■ **Given data**:

Lemma key_equiv_refl a : key_equiv a a = true.
Proof. apply key_equiv_spec. by rewrite CompareString_irrefl. Qed.

(** Equivalent keys compare alike with every third key. *)
Lemma key_equiv_CompareString_l a b c :
  key_equiv a b = true → CompareString a c = CompareString b c.
Proof.
  rewrite key_equiv_spec. intros [Hab Hba].
  destruct (CompareString a c) eqn:Ha, (CompareString b c) eqn:Hb; try done.
  - by rewrite (CompareString_le_lt b a c) in Hb.
  - by rewrite (CompareString_le_lt a b c) in Ha.
Qed.

Lemma key_equiv_CompareString_r a b c :
  key_equiv a b = true → CompareString c a = CompareString c b.
Proof.
  rewrite key_equiv_spec. intros [Hab Hba].
  destruct (CompareString c a) eqn:Ha, (CompareString c b) eqn:Hb; try done.
  - by rewrite (CompareString_lt_le c a b) in Hb.
  - by rewrite (CompareString_lt_le c b a) in Ha.
Qed.

(** Two strings that agree up to and including a nul are one key. *)
Lemma key_equiv_nul_cut p x y :
  key_equiv (p +:+ String zero x) (p +:+ String zero y) = true.
Proof.
  apply key_equiv_spec. rewrite !CompareString_false, !c_str_append.
  unfold c_str; simpl. by rewrite !strcmp_nul_cut.
Qed.

(** ** The ordered map: find, insert and erase *)

Section OrderedMapFacts.
Context {V : Type}.
Implicit Types (m : list (string * V)) (e : string * V) (k : string) (v : V).

Lemma map_find_nil k : map_find k ([] : StdMap V) = None.
Proof. reflexivity. Qed.

Lemma map_find_cons k e m :
  map_find k (e :: m) =
    if CompareString e.1 k then prod_map S id <$> map_find k m
    else if CompareString k e.1 then None else Some (0, e).
Proof.
  unfold map_find; simpl lower_bound. destruct (CompareString e.1 k).
  - change ((e :: m) !! S (lower_bound k m)) with (m !! lower_bound k m).
    destruct (m !! lower_bound k m) as [e'|]; [|done].
    by destruct (CompareString k e'.1).
  - done.
Qed.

■ **Required action**: Could you write out, exactly as given, the lines from the one holding "key_equiv (p +:+" through the end of the listing, and nothing else?

■ **Written answer**:
  key_equiv (p +:+ String zero x) (p +:+ String zero y) = true.
Proof.
  apply key_equiv_spec. rewrite !CompareString_false, !c_str_append.
  unfold c_str; simpl. by rewrite !strcmp_nul_cut.
Qed.

(** ** The ordered map: find, insert and erase *)

Section OrderedMapFacts.
Context {V : Type}.
Implicit Types (m : list (string * V)) (e : string * V) (k : string) (v : V).

Lemma map_find_nil k : map_find k ([] : StdMap V) = None.
Proof. reflexivity. Qed.

Lemma map_find_cons k e m :
  map_find k (e :: m) =
    if CompareString e.1 k then prod_map S id <$> map_find k m
    else if CompareString k e.1 then None else Some (0, e).
Proof.
  unfold map_find; simpl lower_bound. destruct (CompareString e.1 k).
  - change ((e :: m) !! S (lower_bound k m)) with (m !! lower_bound k m).
    destruct (m !! lower_bound k m) as [e'|]; [|done].
    by destruct (CompareString k e'.1).
  - done.
Qed.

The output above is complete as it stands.